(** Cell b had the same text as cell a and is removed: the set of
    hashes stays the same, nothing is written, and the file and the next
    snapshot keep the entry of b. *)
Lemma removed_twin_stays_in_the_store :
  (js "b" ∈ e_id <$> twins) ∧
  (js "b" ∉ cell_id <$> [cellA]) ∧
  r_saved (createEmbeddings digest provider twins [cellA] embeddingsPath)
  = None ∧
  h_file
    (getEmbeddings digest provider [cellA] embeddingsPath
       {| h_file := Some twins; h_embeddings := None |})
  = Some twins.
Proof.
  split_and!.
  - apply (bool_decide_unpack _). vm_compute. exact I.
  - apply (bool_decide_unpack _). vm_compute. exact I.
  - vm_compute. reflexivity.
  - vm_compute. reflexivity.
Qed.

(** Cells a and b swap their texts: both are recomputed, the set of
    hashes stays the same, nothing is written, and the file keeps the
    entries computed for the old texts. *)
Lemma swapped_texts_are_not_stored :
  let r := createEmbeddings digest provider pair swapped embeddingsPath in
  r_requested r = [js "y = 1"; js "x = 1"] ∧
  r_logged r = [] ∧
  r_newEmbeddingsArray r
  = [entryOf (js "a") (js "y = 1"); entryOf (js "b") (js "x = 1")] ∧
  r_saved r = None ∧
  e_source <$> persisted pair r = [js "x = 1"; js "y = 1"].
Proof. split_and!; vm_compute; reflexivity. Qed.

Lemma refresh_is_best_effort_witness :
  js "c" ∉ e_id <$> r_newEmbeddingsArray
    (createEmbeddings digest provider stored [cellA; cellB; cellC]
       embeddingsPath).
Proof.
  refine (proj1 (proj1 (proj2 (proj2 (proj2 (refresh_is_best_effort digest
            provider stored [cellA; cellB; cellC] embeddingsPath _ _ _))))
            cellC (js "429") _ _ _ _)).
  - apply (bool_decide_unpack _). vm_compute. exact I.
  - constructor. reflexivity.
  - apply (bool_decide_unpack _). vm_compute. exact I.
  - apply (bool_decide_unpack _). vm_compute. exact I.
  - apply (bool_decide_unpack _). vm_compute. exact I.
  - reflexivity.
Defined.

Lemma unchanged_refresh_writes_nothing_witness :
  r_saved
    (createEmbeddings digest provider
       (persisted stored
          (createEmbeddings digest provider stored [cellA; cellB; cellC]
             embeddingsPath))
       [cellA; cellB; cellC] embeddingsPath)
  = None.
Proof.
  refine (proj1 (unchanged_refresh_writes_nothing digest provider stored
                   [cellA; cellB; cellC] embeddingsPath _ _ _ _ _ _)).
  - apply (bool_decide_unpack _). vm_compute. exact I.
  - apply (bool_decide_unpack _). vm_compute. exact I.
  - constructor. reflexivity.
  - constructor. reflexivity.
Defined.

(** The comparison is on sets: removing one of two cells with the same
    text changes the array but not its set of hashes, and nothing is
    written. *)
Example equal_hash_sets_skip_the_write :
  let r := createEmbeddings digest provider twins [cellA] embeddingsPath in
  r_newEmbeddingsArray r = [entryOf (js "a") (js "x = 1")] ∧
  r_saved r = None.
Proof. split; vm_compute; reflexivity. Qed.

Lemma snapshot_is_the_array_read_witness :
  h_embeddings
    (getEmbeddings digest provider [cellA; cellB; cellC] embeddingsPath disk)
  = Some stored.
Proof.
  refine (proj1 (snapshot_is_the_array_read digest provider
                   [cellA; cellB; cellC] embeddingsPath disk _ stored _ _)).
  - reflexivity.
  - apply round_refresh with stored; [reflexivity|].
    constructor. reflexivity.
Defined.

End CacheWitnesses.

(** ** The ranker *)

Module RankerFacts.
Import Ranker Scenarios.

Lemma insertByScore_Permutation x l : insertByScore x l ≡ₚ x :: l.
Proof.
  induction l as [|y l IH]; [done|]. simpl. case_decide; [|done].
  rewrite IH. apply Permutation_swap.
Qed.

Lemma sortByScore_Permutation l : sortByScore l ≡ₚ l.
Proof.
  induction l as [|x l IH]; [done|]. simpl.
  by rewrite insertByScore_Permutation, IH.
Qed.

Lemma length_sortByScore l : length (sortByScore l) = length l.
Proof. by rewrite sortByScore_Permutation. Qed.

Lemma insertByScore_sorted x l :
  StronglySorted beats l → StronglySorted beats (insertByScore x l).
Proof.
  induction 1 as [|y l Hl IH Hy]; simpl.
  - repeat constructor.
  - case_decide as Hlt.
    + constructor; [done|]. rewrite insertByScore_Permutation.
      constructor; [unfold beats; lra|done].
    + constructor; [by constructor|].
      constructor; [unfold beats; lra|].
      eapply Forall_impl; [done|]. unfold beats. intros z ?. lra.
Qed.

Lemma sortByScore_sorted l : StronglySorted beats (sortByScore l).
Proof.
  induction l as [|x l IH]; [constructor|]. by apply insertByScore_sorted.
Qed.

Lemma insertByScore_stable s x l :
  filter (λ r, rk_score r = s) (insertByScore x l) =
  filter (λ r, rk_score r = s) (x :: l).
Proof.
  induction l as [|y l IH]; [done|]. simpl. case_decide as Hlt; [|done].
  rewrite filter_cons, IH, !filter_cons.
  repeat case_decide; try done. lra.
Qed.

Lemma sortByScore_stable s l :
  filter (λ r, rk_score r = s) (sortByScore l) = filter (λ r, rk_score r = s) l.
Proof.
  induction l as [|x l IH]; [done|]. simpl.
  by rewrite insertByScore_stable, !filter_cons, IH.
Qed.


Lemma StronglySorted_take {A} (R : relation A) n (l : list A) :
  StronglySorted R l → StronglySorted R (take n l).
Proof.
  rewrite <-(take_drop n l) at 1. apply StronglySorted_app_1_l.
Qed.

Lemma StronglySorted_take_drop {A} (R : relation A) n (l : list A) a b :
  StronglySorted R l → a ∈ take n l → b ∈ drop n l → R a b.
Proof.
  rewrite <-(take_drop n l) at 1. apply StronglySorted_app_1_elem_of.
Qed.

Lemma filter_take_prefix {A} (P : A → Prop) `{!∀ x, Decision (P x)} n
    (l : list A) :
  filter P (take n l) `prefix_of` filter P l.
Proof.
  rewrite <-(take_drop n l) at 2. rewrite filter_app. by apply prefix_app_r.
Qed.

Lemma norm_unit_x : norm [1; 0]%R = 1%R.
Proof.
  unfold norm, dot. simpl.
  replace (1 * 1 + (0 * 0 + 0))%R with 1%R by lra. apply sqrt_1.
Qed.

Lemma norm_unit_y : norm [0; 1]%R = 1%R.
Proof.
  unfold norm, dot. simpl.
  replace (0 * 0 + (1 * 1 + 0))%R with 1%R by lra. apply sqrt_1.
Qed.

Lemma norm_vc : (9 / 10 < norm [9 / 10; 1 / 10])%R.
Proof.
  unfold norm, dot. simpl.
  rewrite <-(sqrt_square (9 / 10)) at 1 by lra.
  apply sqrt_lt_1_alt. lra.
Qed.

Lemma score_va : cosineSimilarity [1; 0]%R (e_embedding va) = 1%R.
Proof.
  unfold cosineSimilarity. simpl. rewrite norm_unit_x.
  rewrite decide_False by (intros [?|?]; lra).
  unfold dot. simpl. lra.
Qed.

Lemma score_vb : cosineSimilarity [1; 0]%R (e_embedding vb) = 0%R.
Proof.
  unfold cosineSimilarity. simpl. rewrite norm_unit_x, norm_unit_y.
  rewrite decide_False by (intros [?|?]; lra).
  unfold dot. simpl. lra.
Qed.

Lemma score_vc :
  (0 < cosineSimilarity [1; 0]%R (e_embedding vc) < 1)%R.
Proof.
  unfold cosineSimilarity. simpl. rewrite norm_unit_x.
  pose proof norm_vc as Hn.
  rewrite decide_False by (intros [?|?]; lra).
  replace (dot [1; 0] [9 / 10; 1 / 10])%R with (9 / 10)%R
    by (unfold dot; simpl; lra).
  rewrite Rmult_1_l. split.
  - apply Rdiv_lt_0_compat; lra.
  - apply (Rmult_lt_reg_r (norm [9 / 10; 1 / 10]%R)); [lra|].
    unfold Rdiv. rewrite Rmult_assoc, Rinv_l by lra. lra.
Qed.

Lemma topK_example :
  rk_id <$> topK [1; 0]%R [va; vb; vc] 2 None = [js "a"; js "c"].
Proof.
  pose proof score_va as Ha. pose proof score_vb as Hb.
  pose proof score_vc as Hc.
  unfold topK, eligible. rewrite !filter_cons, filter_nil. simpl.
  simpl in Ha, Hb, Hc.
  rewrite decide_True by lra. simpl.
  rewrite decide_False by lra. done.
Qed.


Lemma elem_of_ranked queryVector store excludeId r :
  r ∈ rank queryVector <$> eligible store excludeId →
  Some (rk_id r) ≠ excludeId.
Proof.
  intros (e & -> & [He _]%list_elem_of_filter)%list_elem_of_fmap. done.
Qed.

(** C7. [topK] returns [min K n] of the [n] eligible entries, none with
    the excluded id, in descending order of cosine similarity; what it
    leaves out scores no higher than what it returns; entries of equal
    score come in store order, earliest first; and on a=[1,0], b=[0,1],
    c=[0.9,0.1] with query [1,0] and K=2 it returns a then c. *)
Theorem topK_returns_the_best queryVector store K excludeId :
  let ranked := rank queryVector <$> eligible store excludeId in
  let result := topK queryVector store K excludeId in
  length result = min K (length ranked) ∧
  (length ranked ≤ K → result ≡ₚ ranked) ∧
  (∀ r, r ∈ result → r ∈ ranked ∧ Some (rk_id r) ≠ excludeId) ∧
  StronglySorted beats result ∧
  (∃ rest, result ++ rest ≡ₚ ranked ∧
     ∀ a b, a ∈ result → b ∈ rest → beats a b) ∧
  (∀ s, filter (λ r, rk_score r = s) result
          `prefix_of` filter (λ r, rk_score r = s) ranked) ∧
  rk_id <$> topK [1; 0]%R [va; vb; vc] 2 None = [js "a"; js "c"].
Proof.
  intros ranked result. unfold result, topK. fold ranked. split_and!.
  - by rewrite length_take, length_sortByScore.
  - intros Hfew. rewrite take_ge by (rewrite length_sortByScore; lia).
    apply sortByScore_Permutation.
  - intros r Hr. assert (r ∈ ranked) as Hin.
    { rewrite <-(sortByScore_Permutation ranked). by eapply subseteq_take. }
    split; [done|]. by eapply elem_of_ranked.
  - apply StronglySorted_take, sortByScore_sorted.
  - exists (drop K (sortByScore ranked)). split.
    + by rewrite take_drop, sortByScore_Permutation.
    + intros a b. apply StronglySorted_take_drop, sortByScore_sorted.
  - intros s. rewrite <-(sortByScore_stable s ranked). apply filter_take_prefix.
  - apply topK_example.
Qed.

> WHAT THE TASK ASKS:
What lines in the material above hold the word "constructor"? Pull them out.

> RESPONSE TO THE TASK:
  - constructor. reflexivity.
  - constructor. reflexivity.
  - constructor. reflexivity.
    constructor. reflexivity.
  - repeat constructor.
    + constructor; [done|]. rewrite insertByScore_Permutation.
      constructor; [unfold beats; lra|done].
    + constructor; [by constructor|].
      constructor; [unfold beats; lra|].
  induction l as [|x l IH]; [constructor|]. by apply insertByScore_sorted.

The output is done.